(Stored data)
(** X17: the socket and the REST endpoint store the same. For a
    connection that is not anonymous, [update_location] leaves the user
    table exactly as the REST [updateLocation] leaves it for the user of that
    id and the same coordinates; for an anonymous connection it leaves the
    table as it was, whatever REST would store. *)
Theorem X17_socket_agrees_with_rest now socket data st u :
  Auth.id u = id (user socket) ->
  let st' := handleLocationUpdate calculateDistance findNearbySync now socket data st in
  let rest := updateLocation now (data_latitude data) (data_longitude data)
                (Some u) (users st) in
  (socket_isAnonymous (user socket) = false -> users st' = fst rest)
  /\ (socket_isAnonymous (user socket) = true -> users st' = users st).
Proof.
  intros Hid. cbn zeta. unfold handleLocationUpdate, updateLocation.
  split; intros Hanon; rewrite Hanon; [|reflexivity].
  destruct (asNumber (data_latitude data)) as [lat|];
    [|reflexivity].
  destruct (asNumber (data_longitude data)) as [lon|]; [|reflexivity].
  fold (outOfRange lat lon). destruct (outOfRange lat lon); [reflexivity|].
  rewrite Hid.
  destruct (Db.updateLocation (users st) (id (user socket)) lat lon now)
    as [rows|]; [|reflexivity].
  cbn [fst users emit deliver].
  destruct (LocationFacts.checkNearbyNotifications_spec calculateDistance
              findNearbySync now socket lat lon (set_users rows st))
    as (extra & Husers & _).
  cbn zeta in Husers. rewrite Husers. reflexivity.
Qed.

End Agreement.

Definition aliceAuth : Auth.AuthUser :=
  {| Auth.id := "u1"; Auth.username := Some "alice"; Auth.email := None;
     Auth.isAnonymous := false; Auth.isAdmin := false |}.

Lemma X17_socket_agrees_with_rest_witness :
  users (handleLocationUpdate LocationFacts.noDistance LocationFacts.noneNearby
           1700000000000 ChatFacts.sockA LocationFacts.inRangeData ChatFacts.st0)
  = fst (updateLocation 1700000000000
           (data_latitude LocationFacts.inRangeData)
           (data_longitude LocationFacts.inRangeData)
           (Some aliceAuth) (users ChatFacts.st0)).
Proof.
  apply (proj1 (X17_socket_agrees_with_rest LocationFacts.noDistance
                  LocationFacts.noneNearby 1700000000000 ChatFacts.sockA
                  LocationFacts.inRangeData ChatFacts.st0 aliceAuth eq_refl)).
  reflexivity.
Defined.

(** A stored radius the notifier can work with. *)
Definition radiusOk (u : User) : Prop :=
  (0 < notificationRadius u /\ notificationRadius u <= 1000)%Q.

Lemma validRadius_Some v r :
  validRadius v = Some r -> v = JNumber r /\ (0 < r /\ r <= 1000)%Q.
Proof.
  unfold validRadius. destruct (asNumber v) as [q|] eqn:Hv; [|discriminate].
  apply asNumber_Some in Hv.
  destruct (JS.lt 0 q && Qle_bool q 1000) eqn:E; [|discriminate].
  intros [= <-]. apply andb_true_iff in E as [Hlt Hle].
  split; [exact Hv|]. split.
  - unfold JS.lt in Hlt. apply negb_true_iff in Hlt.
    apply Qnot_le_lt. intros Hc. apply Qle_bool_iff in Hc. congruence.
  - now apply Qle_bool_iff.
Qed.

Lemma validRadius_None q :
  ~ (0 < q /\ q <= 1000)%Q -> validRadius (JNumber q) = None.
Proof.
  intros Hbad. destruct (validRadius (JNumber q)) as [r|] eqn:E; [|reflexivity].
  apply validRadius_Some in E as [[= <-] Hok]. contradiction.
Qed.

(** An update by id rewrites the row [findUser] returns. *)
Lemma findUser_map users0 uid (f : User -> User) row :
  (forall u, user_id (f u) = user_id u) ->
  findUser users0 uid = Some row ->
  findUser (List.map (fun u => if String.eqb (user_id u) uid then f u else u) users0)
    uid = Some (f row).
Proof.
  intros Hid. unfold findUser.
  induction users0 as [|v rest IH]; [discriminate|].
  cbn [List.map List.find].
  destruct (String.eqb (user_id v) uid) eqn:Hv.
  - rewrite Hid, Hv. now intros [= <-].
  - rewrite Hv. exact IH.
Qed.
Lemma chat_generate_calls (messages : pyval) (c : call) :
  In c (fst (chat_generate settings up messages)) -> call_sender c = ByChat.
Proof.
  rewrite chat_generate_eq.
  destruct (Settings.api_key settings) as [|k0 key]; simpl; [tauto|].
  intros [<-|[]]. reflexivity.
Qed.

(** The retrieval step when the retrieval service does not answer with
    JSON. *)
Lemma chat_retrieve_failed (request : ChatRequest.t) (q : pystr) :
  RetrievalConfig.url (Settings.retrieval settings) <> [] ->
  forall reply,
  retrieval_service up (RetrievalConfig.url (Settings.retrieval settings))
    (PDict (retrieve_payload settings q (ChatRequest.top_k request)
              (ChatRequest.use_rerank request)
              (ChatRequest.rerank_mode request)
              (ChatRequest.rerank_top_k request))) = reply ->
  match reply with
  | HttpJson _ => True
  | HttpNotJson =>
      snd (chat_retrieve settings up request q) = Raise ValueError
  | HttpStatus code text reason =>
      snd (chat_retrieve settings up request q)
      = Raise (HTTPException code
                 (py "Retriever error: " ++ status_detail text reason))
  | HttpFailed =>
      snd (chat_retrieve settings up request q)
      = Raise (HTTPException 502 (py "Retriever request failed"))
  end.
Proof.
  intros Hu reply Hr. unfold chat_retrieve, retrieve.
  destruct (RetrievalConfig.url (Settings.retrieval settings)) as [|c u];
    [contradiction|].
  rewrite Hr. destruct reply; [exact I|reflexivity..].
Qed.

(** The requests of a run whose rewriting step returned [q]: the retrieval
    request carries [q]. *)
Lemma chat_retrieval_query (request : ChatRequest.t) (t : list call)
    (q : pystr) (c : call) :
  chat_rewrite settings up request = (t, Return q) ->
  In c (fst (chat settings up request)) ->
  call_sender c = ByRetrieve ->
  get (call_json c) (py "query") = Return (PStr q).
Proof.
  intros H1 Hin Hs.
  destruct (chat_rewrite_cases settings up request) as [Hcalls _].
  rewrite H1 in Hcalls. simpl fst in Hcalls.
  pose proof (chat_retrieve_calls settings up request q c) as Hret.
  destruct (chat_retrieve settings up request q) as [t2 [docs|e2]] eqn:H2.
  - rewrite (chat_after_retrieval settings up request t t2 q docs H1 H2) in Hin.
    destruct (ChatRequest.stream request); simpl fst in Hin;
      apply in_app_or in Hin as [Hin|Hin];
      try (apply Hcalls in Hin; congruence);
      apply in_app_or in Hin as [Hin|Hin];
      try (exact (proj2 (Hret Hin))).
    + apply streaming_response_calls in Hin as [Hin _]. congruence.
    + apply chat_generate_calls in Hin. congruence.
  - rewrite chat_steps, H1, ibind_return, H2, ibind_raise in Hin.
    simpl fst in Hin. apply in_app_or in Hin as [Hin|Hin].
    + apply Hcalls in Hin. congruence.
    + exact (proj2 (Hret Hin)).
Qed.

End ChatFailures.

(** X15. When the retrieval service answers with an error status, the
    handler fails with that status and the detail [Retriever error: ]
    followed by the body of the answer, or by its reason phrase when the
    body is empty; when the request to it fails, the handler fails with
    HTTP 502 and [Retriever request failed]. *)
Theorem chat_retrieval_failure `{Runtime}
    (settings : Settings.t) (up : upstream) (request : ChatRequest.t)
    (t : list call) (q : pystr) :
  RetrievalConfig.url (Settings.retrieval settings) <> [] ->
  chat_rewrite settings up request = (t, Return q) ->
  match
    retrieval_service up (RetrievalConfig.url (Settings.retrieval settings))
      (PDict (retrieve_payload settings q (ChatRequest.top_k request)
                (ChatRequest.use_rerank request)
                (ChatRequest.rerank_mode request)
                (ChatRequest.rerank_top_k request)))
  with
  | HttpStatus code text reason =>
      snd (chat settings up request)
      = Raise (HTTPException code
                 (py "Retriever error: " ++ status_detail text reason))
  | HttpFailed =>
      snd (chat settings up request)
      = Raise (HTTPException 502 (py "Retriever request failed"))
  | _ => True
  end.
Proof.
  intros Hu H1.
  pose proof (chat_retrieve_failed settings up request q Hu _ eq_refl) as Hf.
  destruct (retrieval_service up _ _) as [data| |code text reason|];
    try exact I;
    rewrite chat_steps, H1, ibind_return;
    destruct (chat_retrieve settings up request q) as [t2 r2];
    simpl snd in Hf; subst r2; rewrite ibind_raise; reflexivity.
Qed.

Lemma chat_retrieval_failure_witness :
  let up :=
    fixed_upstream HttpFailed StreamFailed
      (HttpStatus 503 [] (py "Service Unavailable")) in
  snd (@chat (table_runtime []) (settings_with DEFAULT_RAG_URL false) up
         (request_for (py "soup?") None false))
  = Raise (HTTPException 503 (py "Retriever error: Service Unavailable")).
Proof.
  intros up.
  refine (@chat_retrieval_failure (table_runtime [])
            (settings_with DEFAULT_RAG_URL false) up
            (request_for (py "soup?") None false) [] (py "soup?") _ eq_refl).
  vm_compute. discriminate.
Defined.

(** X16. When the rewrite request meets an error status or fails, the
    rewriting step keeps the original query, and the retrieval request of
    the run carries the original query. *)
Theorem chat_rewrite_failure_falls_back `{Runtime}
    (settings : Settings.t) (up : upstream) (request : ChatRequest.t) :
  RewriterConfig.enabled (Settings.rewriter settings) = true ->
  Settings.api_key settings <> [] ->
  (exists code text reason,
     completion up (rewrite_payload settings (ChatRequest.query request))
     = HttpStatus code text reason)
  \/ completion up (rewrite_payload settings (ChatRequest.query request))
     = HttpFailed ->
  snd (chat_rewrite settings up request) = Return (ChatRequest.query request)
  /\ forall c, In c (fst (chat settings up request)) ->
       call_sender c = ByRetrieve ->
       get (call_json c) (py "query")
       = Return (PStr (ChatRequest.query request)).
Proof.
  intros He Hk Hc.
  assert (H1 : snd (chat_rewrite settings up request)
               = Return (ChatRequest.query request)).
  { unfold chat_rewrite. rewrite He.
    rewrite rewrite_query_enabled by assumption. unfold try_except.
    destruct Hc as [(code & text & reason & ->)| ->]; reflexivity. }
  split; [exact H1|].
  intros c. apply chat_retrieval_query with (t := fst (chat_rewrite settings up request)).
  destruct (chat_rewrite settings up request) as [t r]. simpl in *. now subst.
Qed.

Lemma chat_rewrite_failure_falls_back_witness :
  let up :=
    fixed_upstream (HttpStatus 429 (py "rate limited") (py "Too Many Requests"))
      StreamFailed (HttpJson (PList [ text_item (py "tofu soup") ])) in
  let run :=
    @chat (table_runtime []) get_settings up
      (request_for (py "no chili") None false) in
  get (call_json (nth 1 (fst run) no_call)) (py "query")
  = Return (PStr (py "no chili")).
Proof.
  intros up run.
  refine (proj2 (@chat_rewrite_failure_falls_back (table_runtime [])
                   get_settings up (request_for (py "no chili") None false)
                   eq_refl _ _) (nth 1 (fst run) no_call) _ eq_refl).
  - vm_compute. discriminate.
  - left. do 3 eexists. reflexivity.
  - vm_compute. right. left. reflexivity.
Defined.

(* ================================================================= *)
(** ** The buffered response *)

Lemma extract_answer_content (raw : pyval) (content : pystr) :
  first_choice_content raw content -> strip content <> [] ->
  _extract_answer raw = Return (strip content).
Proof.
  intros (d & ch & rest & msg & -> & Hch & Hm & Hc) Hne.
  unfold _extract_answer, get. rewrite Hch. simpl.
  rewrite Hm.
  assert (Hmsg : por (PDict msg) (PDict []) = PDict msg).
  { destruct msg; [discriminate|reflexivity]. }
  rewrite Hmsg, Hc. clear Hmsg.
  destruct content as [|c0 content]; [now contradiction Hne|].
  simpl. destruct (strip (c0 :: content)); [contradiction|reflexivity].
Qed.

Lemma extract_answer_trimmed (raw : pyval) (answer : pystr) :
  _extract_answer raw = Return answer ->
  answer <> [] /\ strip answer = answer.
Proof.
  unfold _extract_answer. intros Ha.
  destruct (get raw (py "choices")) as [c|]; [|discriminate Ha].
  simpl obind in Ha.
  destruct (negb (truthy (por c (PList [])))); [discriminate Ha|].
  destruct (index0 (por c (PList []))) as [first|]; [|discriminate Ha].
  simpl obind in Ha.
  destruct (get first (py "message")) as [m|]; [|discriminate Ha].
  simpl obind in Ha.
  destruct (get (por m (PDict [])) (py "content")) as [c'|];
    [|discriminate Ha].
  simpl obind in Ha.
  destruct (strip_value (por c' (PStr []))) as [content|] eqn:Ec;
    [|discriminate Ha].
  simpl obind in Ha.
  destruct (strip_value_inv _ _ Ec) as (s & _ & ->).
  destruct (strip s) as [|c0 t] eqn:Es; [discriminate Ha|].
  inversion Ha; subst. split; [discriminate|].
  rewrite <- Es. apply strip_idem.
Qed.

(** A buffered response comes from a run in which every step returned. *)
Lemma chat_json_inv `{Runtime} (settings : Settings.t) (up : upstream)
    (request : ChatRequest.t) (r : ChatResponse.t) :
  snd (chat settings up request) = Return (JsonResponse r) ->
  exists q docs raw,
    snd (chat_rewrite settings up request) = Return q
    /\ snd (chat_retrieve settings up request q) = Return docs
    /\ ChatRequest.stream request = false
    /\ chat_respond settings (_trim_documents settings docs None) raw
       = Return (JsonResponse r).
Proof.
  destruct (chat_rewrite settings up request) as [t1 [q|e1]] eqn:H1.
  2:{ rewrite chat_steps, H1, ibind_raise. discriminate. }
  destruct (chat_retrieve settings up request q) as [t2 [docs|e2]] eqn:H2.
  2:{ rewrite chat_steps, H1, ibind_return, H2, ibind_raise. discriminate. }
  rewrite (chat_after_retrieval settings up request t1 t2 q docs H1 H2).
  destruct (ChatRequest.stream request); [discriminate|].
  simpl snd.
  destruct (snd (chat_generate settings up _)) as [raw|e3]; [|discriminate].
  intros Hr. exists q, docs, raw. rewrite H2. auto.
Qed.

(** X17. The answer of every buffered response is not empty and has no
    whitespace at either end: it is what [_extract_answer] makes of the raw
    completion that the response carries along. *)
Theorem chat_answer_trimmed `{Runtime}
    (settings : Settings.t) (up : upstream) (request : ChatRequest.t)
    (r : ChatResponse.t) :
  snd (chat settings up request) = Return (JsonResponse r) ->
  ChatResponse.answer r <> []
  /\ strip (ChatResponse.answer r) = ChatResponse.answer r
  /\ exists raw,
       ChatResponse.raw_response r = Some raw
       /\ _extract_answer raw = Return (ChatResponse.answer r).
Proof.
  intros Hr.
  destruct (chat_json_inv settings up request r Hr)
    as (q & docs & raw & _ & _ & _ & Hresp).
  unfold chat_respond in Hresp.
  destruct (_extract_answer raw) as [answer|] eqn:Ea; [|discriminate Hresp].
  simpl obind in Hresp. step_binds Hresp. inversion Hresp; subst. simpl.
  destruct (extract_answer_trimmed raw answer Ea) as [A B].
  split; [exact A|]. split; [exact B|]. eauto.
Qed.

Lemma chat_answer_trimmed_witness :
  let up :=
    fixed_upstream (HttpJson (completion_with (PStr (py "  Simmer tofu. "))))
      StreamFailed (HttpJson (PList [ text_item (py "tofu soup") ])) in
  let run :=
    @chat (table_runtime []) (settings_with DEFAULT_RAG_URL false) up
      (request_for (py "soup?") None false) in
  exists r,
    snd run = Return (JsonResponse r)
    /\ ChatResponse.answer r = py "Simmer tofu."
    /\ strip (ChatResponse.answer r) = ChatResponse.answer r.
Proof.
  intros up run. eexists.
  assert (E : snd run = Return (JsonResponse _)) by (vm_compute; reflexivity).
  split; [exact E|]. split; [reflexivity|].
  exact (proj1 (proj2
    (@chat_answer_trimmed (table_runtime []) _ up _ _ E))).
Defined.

▶ TASK GOAL
Copy out every line above where "split" is present.

▶ WORKED SOLUTION
  split; intros Hanon; rewrite Hanon; [|reflexivity].
  split; [exact Hv|]. split.
  split; [exact H1|].
  inversion Ha; subst. split; [discriminate|].
  split; [exact A|]. split; [exact B|]. eauto.
  split; [exact E|]. split; [reflexivity|].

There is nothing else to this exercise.